The gap (verified in code + data)

The iSamples model already defines keyword/descriptor concepts as full IdentifiedConcepts — IdentifiedConcept requires pid, label, scheme_name, scheme_uri (isamplesorg-metadata/src/schemas/isamples_core.yaml:151). And keywords, has_context_category, has_material_category, has_sample_object_type all point to IdentifiedConcept.

But the export client narrows keywords to text only:

# export_client/isamples_export_client/duckdb_utilities.py:17
keywords: 'STRUCT(keyword VARCHAR)[]',

→ the IdentifiedConcept's pid (the URI) + scheme_uri are discarded; only the label text survives. So in the exported GeoParquet, keywords is STRUCT(keyword VARCHAR)[] (no identifier), and the external descriptor URIs (Getty AAT, UBERON/OBO) appear in no field we consume.

Where it's lost: before or during the export mapping — specifically the keywords coercion above, and/or the upstream source/index not populating the IdentifiedConcept URIs for these annotations. (Not lost in PQG or the frontend — verified absent there too.)

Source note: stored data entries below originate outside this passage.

(* ===== verification/GraphListings.v ===== *)
(** * The listings of services and topics ([internal/graph/graph.go])

    The services of all repositories with the aggregated links between them, and the
    topics with who produces and consumes them.  Both gather their answer in a map
    and sort what they find in it; [visit] is the order Go ranges over the map in,
    and the answers do not depend on it. *)

From stdpp Require Import sorting.
From S2P Require Import Prelude GoStrings GoSort GoFloat Domain Store Contract Graph GraphFacts GraphContext.
From Stdlib Require Import Strings.Ascii.

(** ** Services and links *)

Record ServiceInfo := { si_RepoID : string; si_Name : string; si_Root : string; si_DetectedBy : string; si_UnitID : string }.
Record ServiceLink := {
  sl_SrcRepo : string; sl_SrcService : string; sl_DstRepo : string; sl_DstService : string; sl_Kind : string; sl_Via : string;
  sl_Count : nat; sl_Confidence : f32 }.

Definition service_info (u : ASTUnit) : ServiceInfo :=
  let '(root, detectedBy) := serviceUnitInfo u in
  {| si_RepoID := u_RepoID u; si_Name := u_Name u; si_Root := root; si_DetectedBy := detectedBy; si_UnitID := u_ID u |}.
Definition kinds_opts (kinds : list string) : QueryOpts := {|
  q_RepoID := ""; q_Repos := []; q_FilePath := ""; q_Language := ""; q_Kind := ""; q_Kinds := kinds; q_Name := ""; q_Qualified := "";
  q_QualifiedSuffix := ""; q_NameOrQualified := ""; q_Fallback := false; q_SrcID := ""; q_DstID := ""; q_Unresolved := false; q_Line := 0;
  q_Limit := 0 |}.
Definition link_opts : QueryOpts := kinds_opts [EdgeRPCCall; EdgeHTTPCall; EdgeKafkaFlow; EdgeRuntimeCall].
Definition implements_opts : QueryOpts := kinds_opts [EdgeImplementsRPC].

Definition canonicalVia (dstName : string) : string :=
  match ParseHTTP dstName with Some (method, path) => Contract.HTTP method (ToLower path) | None => dstName end.

(** The loop that picks the implementation of each contract, with its confidence. *)
Definition impl_step (st : gmap string (string * f32) * list string) (ie : Edge) : gmap string (string * f32) * list string :=
  let '(impls, ids) := st in
  match impls !! e_DstID ie with
  | Some (_, conf) =>
      if fle (e_Confidence ie) conf then st else (<[e_DstID ie := (e_SrcID ie, e_Confidence ie)]> impls, ids ++ [e_SrcID ie])
  | None => (<[e_DstID ie := (e_SrcID ie, e_Confidence ie)]> impls, ids ++ [e_SrcID ie])
  end.

(** A link of no edges yet, its key in the map of links, and one more edge of it. *)
Definition blank_link (src dst : ASTUnit) (srcSvc dstSvc : string) (e : Edge) : ServiceLink := {|
  sl_SrcRepo := u_RepoID src; sl_SrcService := srcSvc; sl_DstRepo := u_RepoID dst; sl_DstService := dstSvc; sl_Kind := e_Kind e;
  sl_Via := canonicalVia (e_DstName e); sl_Count := 0; sl_Confidence := S754_zero false |}.
Definition link_key (l : ServiceLink) : string :=
  Join [sl_SrcRepo l; sl_SrcService l; sl_DstRepo l; sl_DstService l; sl_Kind l; sl_Via l] (String "000"%char "").
Definition absorb (e : Edge) (l : ServiceLink) : ServiceLink := {|
  sl_SrcRepo := sl_SrcRepo l; sl_SrcService := sl_SrcService l; sl_DstRepo := sl_DstRepo l; sl_DstService := sl_DstService l;
  sl_Kind := sl_Kind l; sl_Via := sl_Via l; sl_Count := S (sl_Count l);
  sl_Confidence := if flt (sl_Confidence l) (e_Confidence e) then e_Confidence e else sl_Confidence l |}.
Definition add_link (e : Edge) (fresh : ServiceLink) (links : gmap string ServiceLink) : gmap string ServiceLink :=
  <[link_key fresh := absorb e (default fresh (links !! link_key fresh))]> links.
Definition link_less : ServiceLink → ServiceLink → bool :=
  then_by sl_SrcService (then_by sl_DstService (then_by sl_Via (then_by sl_Kind (then_by sl_SrcRepo (then_by sl_DstRepo tie))))).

Evidence (export probe + PQG):

  • The 4 example URIs resolve to 0 IdentifiedConcept nodes in PQG; PQG does carry rich concept edges (keywords 15.06M, has_material_category 8.30M, has_sample_object_type 7.65M, has_context_category 6.53M; 55,893 concepts) — just not these external URIs.
  • In the export: category fields carry only iSamples controlled-vocab URIs; keywords is text-only; the 4 URIs appear nowhere (bucchero/tibia/femur/whorls).
  • OpenContext clearly has the annotations — its API resolves obj={URI} (e.g. UBERON tibia; see https://opencontext.org/about/services).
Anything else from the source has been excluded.